Mourir à 28 ans, soldat de Napoléon, à Plymouth…

        Bonjour à tous ! Aujourd’hui, je vous présente un nouvel article de généalogie grâce au vote de la semaine dernière ; nouvel article que j’avais hâte de vous présenter. Dans l’état civil de Saint-Laurent-de-Mûre (Rhône) où vivaient une grande partie de ma famille avant de s’installer à Lyon, un acte a tout particulièrement attirer mon attention…

Acte de décès de Jean Bernard, archives départementales du Rhône

Acte de décès de Jean Bernard, archives départementales du Rhône

Un dénommé Jean Bernard, de ma famille donc, est mort à Plymouth en Angleterre en 1804, âgé de 28 ans.
En calculant, il est censé être né en 1776. Le problème est que le seul Jean qui naît à cette époque est Jean Baptiste, en 1778. Aucun autre Jean n’apparaît dans la paroisse.  L’acte de décès a été ajouté à l’état civil de la commune en 1816 par Joseph Cartier, « adjoint à monsieur le maire de Saint-Laurent ». Il est en fait rédigé à partir d’une liste du 26 mai 1807 adressée par les commissaires du transport, office des prisonniers de guerre français décédés en Angleterre et initialement certainement signée par Boursaut, chef du bureau des prisonniers de guerre.
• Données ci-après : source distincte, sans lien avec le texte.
(* ===== verification/NfsXdrThm.v ===== *)
(** * Theorems about the representation

    The routines of every procedure of the protocol encode within their
    buffer, decode what they encode, and accept nothing ill-formed; two places
    where the client relies on more than that. *)
From S2P Require Import Prelude NfsProt Xdr XdrSpec NfsXdr NfsXdrSpec.

(** C30: The arguments of every call.  Each routine writes exactly the
    representation of its argument when there is room for it in the buffer and
    fails otherwise, its decoder gives the argument back whatever follows, and
    whatever a decoder accepts is whole units of bytes and a value that the
    protocol allows. *)
Theorem xdr_arguments_correct :
  Codec xdr_nfs_fh_enc xdr_nfs_fh_dec w_opaque fh_ok (fun _ => 0%nat) /\
  Codec xdr_sattrargs_enc xdr_sattrargs_dec w_sattrargs sattrargs_ok (fun _ => 0%nat) /\
  Codec xdr_diropargs_enc xdr_diropargs_dec w_diropargs diropargs_ok (fun _ => 1%nat) /\
  Codec xdr_readargs_enc xdr_readargs_dec w_readargs readargs_ok (fun _ => 0%nat) /\
  (forall null, Codec xdr_writeargs_enc (xdr_writeargs_dec null) w_writeargs writeargs_ok
                  (fun x => bytes_alloc null (wa_data x))) /\
  Codec xdr_createargs_enc xdr_createargs_dec w_createargs createargs_ok (fun _ => 1%nat) /\
  Codec xdr_renameargs_enc xdr_renameargs_dec w_renameargs renameargs_ok (fun _ => 2%nat) /\
  Codec xdr_linkargs_enc xdr_linkargs_dec w_linkargs linkargs_ok (fun _ => 1%nat) /\
  Codec xdr_symlinkargs_enc xdr_symlinkargs_dec w_symlinkargs symlinkargs_ok (fun _ => 2%nat) /\
  Codec xdr_readdirargs_enc xdr_readdirargs_dec w_readdirargs readdirargs_ok (fun _ => 0%nat).
Proof. repeat (apply conj; [try intros ?; exact _|]). exact _. Qed.

(** C29: The results of every call, likewise: the arm of the union that the
    status selects, the attributes, the data of a read, and directory listings
    of any length, whose entries are decoded at most as deep as the reply is
    long. *)
Theorem xdr_results_correct :
  Codec xdr_nfsstat_enc xdr_nfsstat_dec be32 s32_ok (fun _ => 0%nat) /\
  Codec xdr_attrstat_enc xdr_attrstat_dec (w_res w_fattr) (res_ok fattr_ok)
    (res_alloc (fun _ => 0%nat)) /\
  Codec xdr_diropres_enc xdr_diropres_dec (w_res w_diropokres) (res_ok diropokres_ok)
    (res_alloc (fun _ => 0%nat)) /\
  Codec xdr_readlinkres_enc xdr_readlinkres_dec (w_res w_counted) (res_ok (str_ok NFS_MAXPATHLEN))
    (res_alloc (fun _ => 1%nat)) /\
  (forall null, Codec xdr_readres_enc (xdr_readres_dec null) (w_res w_readokres) (res_ok readokres_ok)
                  (res_alloc (fun x => bytes_alloc null (ro_data x)))) /\
  Codec xdr_readdirres_enc xdr_readdirres_dec (w_res w_dirlist) (res_ok dirlist_ok)
    (res_alloc (fun d => (2 * length (dl_entries d))%nat)) /\
  Codec xdr_statfsres_enc xdr_statfsres_dec (w_res w_statfsokres) (res_ok statfsokres_ok)
    (res_alloc (fun _ => 0%nat)).
Proof. repeat (apply conj; [try intros ?; exact _|]). exact _. Qed.

(** A value sent by one side arrives at the other: encoded into a buffer
    with room for it, and decoded from it with enough memory, any value comes
    out as it went in and the decoder uses up exactly what the encoder wrote. *)
Theorem xdr_roundtrip {A} (enc : A -> ENC) dec wire ok alloc x cap e m rest :
  Codec enc dec wire ok alloc -> ok x -> 0 <= cap -> enc x (MkXDRE [] cap) = Some e ->
  zlen (xe_out e) + xe_handy e = cap /\
  dec (MkXDRD (xe_out e ++ rest) (alloc x + m)) = Some (x, MkXDRD rest m).
Proof.
  intros HC Hok Hcap He. rewrite (cd_enc (enc := enc) (dec := dec) x Hok) in He by done. simpl in He.
  destruct (zlen (wire x) <=? cap); [|done]. injection He as <-. simpl. split; [lia|].
  by apply (cd_dec (enc := enc) (dec := dec)).
Qed.

Definition readdir_reply : readdirres :=
  NfsOk (DirList [Entry 7 [x61; x62] [x00; x00; x00; x01]; Entry 9 [x2e] [x00; x00; x00; x02]] true).

Lemma readdir_reply_ok : res_ok dirlist_ok readdir_reply.
Proof.
  assert (H : forall bs, bs = [x61; x62] \/ bs = [x2e] -> str_ok NFS_MAXNAMLEN bs).
  { intros bs [-> | ->]; (split; [vm_compute; discriminate|]); intros Hi;
      repeat (apply elem_of_cons in Hi as [?|Hi]; [discriminate|]); by apply elem_of_nil in Hi. }
  split; [|done]. repeat constructor; try apply H; try tauto; try done.
Qed.

Lemma xdr_roundtrip_witness :
  exists e, xdr_readdirres_enc readdir_reply (MkXDRE [] 100) = Some e /\
    xdr_readdirres_dec (MkXDRD (xe_out e) 4) = Some (readdir_reply, MkXDRD [] 0).
Proof.
  destruct (xdr_readdirres_enc readdir_reply (MkXDRE [] 100)) as [e|] eqn:E; [|vm_compute in E; discriminate].
  exists e. split; [reflexivity|].
  destruct (xdr_roundtrip xdr_readdirres_enc xdr_readdirres_dec _ _ _ readdir_reply 100 e 0 []
              readdirres_codec readdir_reply_ok) as [_ H]; [lia|exact E|].
  rewrite app_nil_r in H. exact H.
Defined.

(** ** Writes without the data *)

Lemma writeargssb_ok x : writeargs_ok x ->
  exists hdr, enc_ok (xdr_writeargssb_enc x) hdr /\ w_writeargs x = hdr ++ wa_data x ++ pad (wa_data x).
Proof.
  intros (H1 & H2 & H3 & H4 & H5). eexists. split.
  - unfold xdr_writeargssb_enc. repeat (apply enc_seq; [by apply cd_enc|]).
  apply (cd_enc (enc := xdr_u_int_enc)). pose proof (zlen_nonneg (wa_data x)).
  unfold data_ok, NFS_MAXDATA in H5. split; lia.
  - unfold w_writeargs, w_counted, w_opaque. by rewrite <-!app_assoc.
Qed.

(** xdr_writeargssb, which leaves the data to the transport, writes what
    xdr_writeargs writes before the data; the transport completes the call by
    the data and the bytes that fill up the last unit, none of them when the
    length is a multiple of four. *)
Theorem xdr_writeargssb_prefix x : writeargs_ok x ->
  exists hdr, enc_ok (xdr_writeargssb_enc x) hdr /\
    w_writeargs x = hdr ++ wa_data x ++ pad (wa_data x) /\
    (zlen (wa_data x) mod 4 = 0 -> w_writeargs x = hdr ++ wa_data x).
Proof.
  intros Hx. destruct (writeargssb_ok x Hx) as (hdr & H1 & H2). exists hdr.
  split; [done|]. split; [done|]. intros Hm. rewrite H2. do 2 f_equal.
  assert (pad (wa_data x) = []) as ->; [|by rewrite app_nil_r].
  apply zlen_0. rewrite zlen_pad. unfold xdr_rndup, BYTES_PER_XDR_UNIT. by rewrite Hm.
Qed.

Definition write5 : writeargs := WriteArgs (replicate 32 x01) 0 0 0 (replicate 5 x07).
Definition write8 : writeargs := WriteArgs (replicate 32 x01) 0 0 0 (replicate 8 x07).

Lemma write8_ok : writeargs_ok write8.
Proof. repeat split; vm_compute; (reflexivity || discriminate). Qed.

Lemma xdr_writeargssb_prefix_witness :
  exists hdr, enc_ok (xdr_writeargssb_enc write8) hdr /\ w_writeargs write8 = hdr ++ replicate 8 x07.
Proof.
  destruct (xdr_writeargssb_prefix write8 write8_ok) as (hdr & H1 & _ & H2).
  exists hdr. split; [exact H1|]. apply H2. reflexivity.
Defined.

(** What nfsproc_send_writesb_2 puts on the wire for the arguments: the
    header and the data as they are. *)
Definition sendsb_wire (x : writeargs) : option (list byte) :=
  e ← xdr_writeargssb_enc x (MkXDRE [] 400); Some (xe_out e ++ wa_data x).

(** clntaudp_sendsb sends the data as they are, without the bytes that
    fill up the last unit, so a write whose length is not a multiple of four is
    not a representation of its arguments: the routine for them rejects it,
    while it accepts one of eight bytes. *)
Theorem sendsb_misses_padding :
  (bs ← sendsb_wire write5; xdr_writeargs_dec false (MkXDRD bs 0)) = None /\
  (bs ← sendsb_wire write8; xdr_writeargs_dec false (MkXDRD bs 0)) = Some (write8, MkXDRD [] 0).
Proof. split; vm_compute; reflexivity. Qed.

(** xdr_readres bounds the data of a reply by NFS_MAXDATA only, not by the
    buffer that the caller of nfsproc_read_buf gave for the bytes it asked
    for: up to 8192 bytes are stored there whatever the request was. *)
Theorem read_reply_not_bounded_by_request a data :
  fattr_ok a -> zlen data = NFS_MAXDATA ->
  exists bs, xdr_readres_dec false (MkXDRD bs 0) = Some (NfsOk (ReadOkRes a data), MkXDRD [] 0).
Proof.
  intros Ha Hd. exists (w_res w_readokres (NfsOk (ReadOkRes a data))).
  rewrite <-(app_nil_r (w_res _ _)). refine (cd_dec (Codec := readres_codec false) (NfsOk (ReadOkRes a data)) _ [] 0%nat).
  split; [done|]. unfold data_ok; simpl. lia.
Qed.

Definition attr0 : fattr :=
  FAttr 1 0 0 0 0 0 0 0 0 0 0 (NfsTime 0 0) (NfsTime 0 0) (NfsTime 0 0).

Lemma attr0_ok : fattr_ok attr0.
Proof. repeat split; vm_compute; (reflexivity || discriminate). Qed.

Lemma read_reply_not_bounded_by_request_witness :
  exists bs, xdr_readres_dec false (MkXDRD bs 0)
    = Some (NfsOk (ReadOkRes attr0 (replicate (Z.to_nat 8192) x00)), MkXDRD [] 0).
Proof. apply (read_reply_not_bounded_by_request attr0 _ attr0_ok). reflexivity. Defined.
Il n’est pas impossible de voir des erreurs de quelques années dans les dates de naissance, car souvent les gens n’étaient pas tout à fait certain de leur date. D’autant plus qu’on ne fêtait pas les anniversaires au XVIIIe et début XIXe siècles comme aujourd’hui ou que le service militaire ait pu faire une erreur. Le plus problématique est le prénom de Jean Baptiste, mais on peut supposer qu’il ait été raccourci pour des raisons pratiques ou que Baptiste ait été considéré comme un second prénom (ce qui est rare tout de même). Jean [Baptiste] n’était qu’un simple soldat, provenant de St-Domingue.

Acte de baptême de Jean Baptiste Bernard, 1778, archives départementales du Rhône (en ligne)

Acte de baptême de Jean Baptiste Bernard, 1778, archives départementales du Rhône (en ligne)

Mais que faisait-il là-bas ? Cela nous permet de revenir brièvement sur les guerres napoléoniennes outre-mer.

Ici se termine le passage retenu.